Saved entries -
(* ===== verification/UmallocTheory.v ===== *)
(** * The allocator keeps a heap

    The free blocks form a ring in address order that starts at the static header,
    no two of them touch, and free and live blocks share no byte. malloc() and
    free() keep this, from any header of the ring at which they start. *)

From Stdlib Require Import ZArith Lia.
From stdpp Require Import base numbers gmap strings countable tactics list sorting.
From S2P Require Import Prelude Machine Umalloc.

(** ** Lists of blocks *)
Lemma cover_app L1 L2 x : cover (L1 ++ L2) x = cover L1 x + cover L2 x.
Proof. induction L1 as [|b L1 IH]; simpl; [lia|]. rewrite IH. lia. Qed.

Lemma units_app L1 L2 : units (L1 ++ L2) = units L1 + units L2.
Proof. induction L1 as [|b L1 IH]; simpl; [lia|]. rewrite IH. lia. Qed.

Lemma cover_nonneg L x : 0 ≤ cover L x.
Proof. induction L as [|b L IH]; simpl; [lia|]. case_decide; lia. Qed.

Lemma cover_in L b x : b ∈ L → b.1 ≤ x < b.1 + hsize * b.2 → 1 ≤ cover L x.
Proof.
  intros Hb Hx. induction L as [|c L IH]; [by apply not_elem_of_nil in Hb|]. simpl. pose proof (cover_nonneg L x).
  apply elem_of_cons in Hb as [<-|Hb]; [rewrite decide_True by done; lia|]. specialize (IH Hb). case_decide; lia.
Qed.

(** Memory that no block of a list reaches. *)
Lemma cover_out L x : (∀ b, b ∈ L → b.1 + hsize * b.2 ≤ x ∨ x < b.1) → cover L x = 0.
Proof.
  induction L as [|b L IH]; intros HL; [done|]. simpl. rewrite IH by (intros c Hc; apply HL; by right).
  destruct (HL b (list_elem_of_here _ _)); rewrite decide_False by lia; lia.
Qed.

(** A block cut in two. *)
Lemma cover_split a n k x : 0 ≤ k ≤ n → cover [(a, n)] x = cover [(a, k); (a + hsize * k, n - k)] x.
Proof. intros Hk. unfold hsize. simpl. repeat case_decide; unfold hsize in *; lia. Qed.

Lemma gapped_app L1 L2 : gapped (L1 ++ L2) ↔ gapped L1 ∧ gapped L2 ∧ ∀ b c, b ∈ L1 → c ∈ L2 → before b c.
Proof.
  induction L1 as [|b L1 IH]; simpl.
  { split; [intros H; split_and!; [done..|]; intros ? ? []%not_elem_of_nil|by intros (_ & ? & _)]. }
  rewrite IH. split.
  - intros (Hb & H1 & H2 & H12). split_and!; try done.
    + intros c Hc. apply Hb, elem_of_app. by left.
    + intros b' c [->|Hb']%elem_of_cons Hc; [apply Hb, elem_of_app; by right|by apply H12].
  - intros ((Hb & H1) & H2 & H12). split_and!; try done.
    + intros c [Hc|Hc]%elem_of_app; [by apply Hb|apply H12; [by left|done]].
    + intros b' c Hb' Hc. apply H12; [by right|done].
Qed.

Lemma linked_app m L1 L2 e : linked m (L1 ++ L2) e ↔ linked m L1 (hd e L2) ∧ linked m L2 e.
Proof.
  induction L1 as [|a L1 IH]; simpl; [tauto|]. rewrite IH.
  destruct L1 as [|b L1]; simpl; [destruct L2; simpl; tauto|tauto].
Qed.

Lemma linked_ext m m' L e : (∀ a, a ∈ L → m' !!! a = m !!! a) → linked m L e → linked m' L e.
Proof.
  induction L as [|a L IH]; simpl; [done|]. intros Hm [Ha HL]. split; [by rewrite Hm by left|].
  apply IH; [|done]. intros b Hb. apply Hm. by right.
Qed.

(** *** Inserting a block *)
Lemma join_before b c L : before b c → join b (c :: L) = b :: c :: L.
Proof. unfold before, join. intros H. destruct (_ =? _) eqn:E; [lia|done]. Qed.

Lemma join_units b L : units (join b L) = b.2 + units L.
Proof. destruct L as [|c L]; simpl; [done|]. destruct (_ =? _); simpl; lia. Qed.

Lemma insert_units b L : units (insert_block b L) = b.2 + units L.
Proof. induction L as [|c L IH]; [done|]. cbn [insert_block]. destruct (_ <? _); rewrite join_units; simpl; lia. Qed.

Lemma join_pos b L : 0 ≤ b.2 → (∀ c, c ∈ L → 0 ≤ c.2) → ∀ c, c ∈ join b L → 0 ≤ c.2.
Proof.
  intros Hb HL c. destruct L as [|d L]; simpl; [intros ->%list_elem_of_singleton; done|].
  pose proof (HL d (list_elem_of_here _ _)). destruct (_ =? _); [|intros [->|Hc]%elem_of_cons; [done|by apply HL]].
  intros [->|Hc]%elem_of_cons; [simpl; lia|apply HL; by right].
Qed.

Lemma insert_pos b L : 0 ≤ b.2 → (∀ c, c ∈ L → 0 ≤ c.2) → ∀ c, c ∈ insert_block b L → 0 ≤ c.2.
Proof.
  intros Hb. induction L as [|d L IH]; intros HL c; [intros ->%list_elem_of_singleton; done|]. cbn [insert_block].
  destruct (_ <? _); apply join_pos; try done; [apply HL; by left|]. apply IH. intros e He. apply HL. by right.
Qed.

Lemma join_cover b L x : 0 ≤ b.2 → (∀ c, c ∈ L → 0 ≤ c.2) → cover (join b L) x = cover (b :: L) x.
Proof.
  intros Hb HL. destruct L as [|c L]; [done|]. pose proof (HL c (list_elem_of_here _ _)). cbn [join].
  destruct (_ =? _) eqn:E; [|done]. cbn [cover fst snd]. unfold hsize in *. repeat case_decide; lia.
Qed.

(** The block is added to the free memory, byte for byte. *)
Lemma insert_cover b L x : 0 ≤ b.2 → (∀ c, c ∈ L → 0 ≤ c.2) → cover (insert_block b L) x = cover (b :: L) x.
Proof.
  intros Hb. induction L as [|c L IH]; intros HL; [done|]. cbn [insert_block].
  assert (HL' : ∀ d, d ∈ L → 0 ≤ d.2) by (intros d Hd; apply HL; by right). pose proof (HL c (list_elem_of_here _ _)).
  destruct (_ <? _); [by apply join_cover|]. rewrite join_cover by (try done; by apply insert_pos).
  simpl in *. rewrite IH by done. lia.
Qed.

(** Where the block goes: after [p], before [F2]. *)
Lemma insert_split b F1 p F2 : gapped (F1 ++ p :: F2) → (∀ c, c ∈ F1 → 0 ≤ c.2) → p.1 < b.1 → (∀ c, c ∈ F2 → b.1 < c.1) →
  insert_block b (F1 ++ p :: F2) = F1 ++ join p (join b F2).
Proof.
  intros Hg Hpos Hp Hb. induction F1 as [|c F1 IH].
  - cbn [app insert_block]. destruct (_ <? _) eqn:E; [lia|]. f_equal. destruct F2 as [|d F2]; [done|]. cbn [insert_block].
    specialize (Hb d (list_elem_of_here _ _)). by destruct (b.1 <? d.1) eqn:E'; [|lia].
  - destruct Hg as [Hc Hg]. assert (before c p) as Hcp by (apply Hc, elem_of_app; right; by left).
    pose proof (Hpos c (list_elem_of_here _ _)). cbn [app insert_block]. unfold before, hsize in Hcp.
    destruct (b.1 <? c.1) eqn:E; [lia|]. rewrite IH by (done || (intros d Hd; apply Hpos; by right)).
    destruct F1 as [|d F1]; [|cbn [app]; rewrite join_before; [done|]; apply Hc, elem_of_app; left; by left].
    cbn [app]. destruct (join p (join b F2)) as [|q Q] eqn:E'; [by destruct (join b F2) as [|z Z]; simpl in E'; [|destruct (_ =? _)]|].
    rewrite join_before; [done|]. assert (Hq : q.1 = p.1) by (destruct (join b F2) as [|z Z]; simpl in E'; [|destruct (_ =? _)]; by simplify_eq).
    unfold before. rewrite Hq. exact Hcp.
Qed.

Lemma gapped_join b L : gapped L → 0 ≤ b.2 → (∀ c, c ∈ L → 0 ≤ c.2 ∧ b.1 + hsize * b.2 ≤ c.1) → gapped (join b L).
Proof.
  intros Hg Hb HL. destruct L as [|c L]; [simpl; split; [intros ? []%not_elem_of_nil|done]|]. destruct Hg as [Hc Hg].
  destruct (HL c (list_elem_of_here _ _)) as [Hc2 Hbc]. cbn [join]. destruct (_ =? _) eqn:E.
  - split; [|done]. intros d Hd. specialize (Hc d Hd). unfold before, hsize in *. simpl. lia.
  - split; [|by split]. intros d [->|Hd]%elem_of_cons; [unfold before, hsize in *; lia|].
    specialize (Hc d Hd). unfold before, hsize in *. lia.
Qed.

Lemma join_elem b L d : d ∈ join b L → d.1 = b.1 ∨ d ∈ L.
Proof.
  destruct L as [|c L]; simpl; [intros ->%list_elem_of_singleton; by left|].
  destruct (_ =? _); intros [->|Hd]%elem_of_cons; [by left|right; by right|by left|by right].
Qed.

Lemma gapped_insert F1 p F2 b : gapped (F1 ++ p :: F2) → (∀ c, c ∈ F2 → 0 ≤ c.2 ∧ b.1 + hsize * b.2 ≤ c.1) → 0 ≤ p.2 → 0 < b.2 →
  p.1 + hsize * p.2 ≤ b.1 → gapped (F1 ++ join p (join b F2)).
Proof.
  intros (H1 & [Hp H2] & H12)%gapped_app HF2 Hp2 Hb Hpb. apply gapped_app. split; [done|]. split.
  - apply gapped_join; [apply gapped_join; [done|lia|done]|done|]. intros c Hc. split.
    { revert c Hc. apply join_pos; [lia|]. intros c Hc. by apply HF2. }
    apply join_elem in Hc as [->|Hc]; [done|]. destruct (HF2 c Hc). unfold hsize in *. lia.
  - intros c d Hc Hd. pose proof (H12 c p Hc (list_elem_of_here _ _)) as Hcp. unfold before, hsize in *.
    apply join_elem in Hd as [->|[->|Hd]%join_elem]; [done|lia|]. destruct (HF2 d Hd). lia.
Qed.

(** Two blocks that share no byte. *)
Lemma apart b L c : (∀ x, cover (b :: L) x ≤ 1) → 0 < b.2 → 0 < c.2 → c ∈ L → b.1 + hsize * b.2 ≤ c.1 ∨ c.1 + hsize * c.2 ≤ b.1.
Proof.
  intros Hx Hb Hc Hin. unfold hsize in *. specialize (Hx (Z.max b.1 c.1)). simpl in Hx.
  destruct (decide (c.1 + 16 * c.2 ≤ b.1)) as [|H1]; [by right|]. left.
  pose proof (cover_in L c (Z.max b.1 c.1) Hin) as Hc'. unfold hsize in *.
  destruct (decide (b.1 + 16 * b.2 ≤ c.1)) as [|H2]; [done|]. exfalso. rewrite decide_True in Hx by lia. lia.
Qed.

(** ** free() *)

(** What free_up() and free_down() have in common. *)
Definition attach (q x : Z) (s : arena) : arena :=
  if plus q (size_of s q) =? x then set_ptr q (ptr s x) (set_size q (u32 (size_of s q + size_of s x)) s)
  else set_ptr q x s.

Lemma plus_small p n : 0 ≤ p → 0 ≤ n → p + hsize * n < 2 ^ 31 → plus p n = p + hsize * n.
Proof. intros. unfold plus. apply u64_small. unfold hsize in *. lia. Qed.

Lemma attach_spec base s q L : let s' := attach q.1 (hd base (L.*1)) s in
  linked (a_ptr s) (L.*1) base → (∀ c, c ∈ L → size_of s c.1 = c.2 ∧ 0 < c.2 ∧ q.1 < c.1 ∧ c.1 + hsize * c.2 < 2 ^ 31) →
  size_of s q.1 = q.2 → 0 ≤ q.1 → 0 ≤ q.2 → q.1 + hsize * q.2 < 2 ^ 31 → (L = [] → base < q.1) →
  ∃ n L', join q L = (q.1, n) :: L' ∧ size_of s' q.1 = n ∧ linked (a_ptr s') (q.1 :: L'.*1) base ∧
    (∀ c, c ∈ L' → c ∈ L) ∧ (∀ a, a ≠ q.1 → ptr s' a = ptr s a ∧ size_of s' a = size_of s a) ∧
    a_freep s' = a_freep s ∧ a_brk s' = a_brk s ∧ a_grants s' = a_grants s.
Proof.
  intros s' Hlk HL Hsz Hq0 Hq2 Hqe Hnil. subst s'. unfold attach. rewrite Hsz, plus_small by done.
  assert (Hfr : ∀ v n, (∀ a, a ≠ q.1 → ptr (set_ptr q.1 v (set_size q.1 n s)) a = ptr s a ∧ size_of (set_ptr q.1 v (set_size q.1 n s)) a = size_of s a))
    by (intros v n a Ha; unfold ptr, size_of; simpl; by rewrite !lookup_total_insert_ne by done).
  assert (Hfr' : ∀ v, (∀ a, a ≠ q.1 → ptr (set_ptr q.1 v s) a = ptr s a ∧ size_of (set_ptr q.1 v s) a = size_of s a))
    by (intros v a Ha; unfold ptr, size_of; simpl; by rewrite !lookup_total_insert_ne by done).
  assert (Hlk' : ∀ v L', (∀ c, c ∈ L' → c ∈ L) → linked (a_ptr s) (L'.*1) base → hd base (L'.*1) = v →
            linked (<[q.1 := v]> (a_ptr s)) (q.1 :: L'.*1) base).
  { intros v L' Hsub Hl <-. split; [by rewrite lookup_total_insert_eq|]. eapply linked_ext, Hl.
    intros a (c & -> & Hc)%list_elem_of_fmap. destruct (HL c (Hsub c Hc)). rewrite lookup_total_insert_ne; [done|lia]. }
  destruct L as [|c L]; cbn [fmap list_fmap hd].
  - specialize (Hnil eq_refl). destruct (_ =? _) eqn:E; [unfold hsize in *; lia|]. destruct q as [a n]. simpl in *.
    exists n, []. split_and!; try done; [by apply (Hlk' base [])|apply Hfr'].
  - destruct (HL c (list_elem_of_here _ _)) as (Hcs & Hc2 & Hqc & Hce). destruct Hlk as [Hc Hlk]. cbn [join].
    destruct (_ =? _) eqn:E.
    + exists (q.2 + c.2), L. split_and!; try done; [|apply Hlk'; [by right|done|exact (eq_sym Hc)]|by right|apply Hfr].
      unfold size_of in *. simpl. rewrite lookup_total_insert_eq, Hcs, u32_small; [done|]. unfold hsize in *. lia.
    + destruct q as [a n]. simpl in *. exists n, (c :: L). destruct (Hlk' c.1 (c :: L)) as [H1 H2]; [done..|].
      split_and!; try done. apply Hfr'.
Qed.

Problem statement - For the entries above, please state how many lines contain the string "pose"; give the number and nothing else.

Expected answer - 7